It may be the farthest thing from your mind, but workplace sexual harassment remains a very big problem throughout the country. Even with state and federal laws in place to protect against this, you never know when someone will cross the line.
If you have reason to believe you’re the victim of sexual harassment on the job, it’s critical that you take immediate action.
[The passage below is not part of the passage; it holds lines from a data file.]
Fixpoint lookupRun (s : peerStates * list peerID) (evs : list optEvent) : option (peerStates * list peerID) :=
  match evs with
  | [] => Some s
  | ev :: evs => s ← lookupStep s ev; lookupRun s evs
  end.

Definition startedOk (s : peerStates * list peerID) : Prop := NoDup s.2 ∧ ∀ p, p ∈ s.2 ↔ is_Some (s.1 !! p).

Lemma schedule_spec want ps closest started :
  startedOk (ps, started) →
  let '(ps', new) := schedule_ want ps closest in
  startedOk (ps', started ++ new) ∧ ∀ p, p ∈ closest → want p = true → p ∈ started ++ new.
Proof.
  revert ps started. induction closest as [|p closest IH]; intros ps started Hok; cbn [schedule_].
  { rewrite app_nil_r. split; [done|]. intros p Hp. by apply not_elem_of_nil in Hp. }
  destruct Hok as [Hnd Hdom]. destruct (ps !! p) as [st|] eqn:E.
  - specialize (IH ps started (conj Hnd Hdom)). destruct (schedule_ want ps closest) as [ps' new]. destruct IH as [I1 I2]. split; [done|].
    intros q [->|Hq]%elem_of_cons Hw; [|auto]. apply elem_of_app. left. apply Hdom. by eexists.
  - assert (p ∉ started) as Hp by (intros [? Hin]%Hdom; cbn in Hin; congruence). destruct (want p) eqn:Hw.
    + assert (startedOk (<[p := scheduled]> ps, started ++ [p])) as Hok'.
      { split; cbn.
        - apply NoDup_app. split_and!; [done| |apply NoDup_singleton]. intros x Hx ->%list_elem_of_singleton. done.
        - intros q. rewrite elem_of_app, list_elem_of_singleton. destruct (decide (q = p)) as [->|Hq].
          + rewrite lookup_insert_eq. split; [by eexists|auto].
          + rewrite lookup_insert_ne by done. rewrite Hdom. cbn. split; [by intros [?|?]|by left]. }
      specialize (IH _ _ Hok'). destruct (schedule_ want _ closest) as [ps' new]. rewrite <-app_assoc in IH. cbn in IH. destruct IH as [I1 I2].
      split; [done|]. intros q [->|Hq]%elem_of_cons Hw'; [apply elem_of_app; right; left|auto].
    + specialize (IH ps started (conj Hnd Hdom)). destruct (schedule_ want ps closest) as [ps' new]. destruct IH as [I1 I2]. split; [done|].
      intros q [->|Hq]%elem_of_cons Hw'; [congruence|auto].
Qed.

Lemma lookupStep_ok s ev s' : startedOk s → lookupStep s ev = Some s' → startedOk s' ∧ ∀ p, p ∈ s.2 → p ∈ s'.2.
Proof.
  destruct s as [ps started]. intros Hok. destruct ev as [closest|p ok|peers]; cbn.
  - unfold stopFn. pose proof (schedule_spec closeEnough ps closest started Hok) as Hs. destruct (schedule_ _ _ _) as [ps' new].
    intros [= <-]. split; [apply Hs|]. intros q Hq. cbn in *. apply elem_of_app. by left.
  - case_decide as Hp; [|done]. intros [= <-]. split; [|done]. destruct Hok as [Hnd Hdom]. split; [done|]. intros q. cbn in *. unfold putDone.
    destruct (decide (q = p)) as [->|Hq]; [rewrite lookup_insert_eq; by split|]. by rewrite lookup_insert_ne.
  - unfold scheduleRemaining. pose proof (schedule_spec (λ _, true) ps peers started Hok) as Hs. destruct (schedule_ _ _ _) as [ps' new].
    intros [= <-]. split; [apply Hs|]. intros q Hq. cbn in *. apply elem_of_app. by left.
Qed.

(** No peer gets the record twice.  Whatever the lookup passes to [stopFn]
    and whenever requests end, every peer is sent at most one request, the map
    of states has exactly the peers with one, and at the end all closest peers
    of the lookup have one. *)
Theorem optimisticProvide_once evs peers ps started :
  lookupRun (∅, []) (evs ++ [OeLookupDone peers]) = Some (ps, started) →
  NoDup started ∧ (∀ p, p ∈ started ↔ is_Some (ps !! p)) ∧ ∀ p, p ∈ peers → p ∈ started.
Proof.
  intros Hrun. assert (∀ s s', startedOk s → lookupRun s (evs ++ [OeLookupDone peers]) = Some s' →
    startedOk s' ∧ ∀ p, p ∈ peers → p ∈ s'.2) as Hgen.
  { clear Hrun. induction evs as [|ev evs IH]; intros s s' Hok; cbn [app lookupRun].
    - destruct (lookupStep s (OeLookupDone peers)) as [s1|] eqn:Hs; [|done]. cbn. intros [= <-].
      split; [by eapply lookupStep_ok|]. destruct s as [ps0 st0]. cbn in Hs. unfold scheduleRemaining in Hs.
      pose proof (schedule_spec (λ _, true) ps0 peers st0 Hok) as Hsp. destruct (schedule_ _ _ _) as [ps' new]. injection Hs as <-.
      intros p Hp. by apply Hsp.
    - destruct (lookupStep s ev) as [s1|] eqn:Hs; [|done]. cbn. apply IH. by eapply lookupStep_ok. }
  destruct (Hgen (∅, []) (ps, started)) as [[H1 H2] H3]; [|exact Hrun|done].
  split; [apply NoDup_nil_2|]. intros p. cbn. rewrite lookup_empty. split; [intros Hp; by apply not_elem_of_nil in Hp|by intros []].
Qed.
End stop.

(** ** Waiting for the requests *)

(** Where [waitForRPCs] is: in its first loop, in the second one with the
    number of iterations left, or returned. *)
Inductive waitPhase := WaitFirst | WaitRest (remaining : nat) | WaitReturned.

Record waitState := mkWait {
  w_running : nat;      (* requests that have not sent on the channel *)
  w_chan : nat;         (* what is in [doneChan] *)
  w_closed : bool;      (* whether it is closed *)
  w_done : nat;         (* [putProvDone] *)
  w_phase : waitPhase;
  w_consumers : nat;    (* goroutines of [consumeDoneChan] that wait for the channel, *)
  w_releasing : nat;    (* that have to release their lease, *)
  w_counting : nat;     (* and that have to count the request *)
  w_pool : nat;         (* leases in [optProvJobsPool] *)
}.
There’s no guarantee that speaking up will turn the person away once and for all, but it’s better than sitting back and hoping for the best.
Here are five things you can say to someone who is sexually harassing you at work:
- I don’t appreciate your advances and would like you to stop right now
- Maybe you don’t understand what you are doing, but please stop as you are making me uncomfortable
- I don’t have any intentions of giving in to your sexual advances, so please stop what you are doing
- What you are doing is illegal, and it’s within my rights to report you to the HR department
- Please stop talking to me in a sexual tone, as it makes me uncomfortable and is against company policy
Obviously, the approach you take is based largely on the situation you find yourself in. With so many different forms of sexual harassment, you need to formulate your response based on your particular circumstances.
It’s your hope that speaking up is enough to make the person stop. This allows you to bring an end to the problem without having to escalate it.
However, if that doesn’t work or you still don’t feel comfortable, it’s critical to take the following steps:
- Review your employee handbook for language pertaining to sexual harassment
- File a formal complaint with your HR department
- Collect evidence and documentation to back up your claim
- Learn more about the state and federal laws designed to protect you
The worst thing you can do is assume that speaking up will get you in trouble. It’s illegal for your employer to take action against you, such as a demotion or termination, for filing a complaint.
Workplace sexual harassment is a big deal, so make sure you do whatever it takes to protect your legal rights.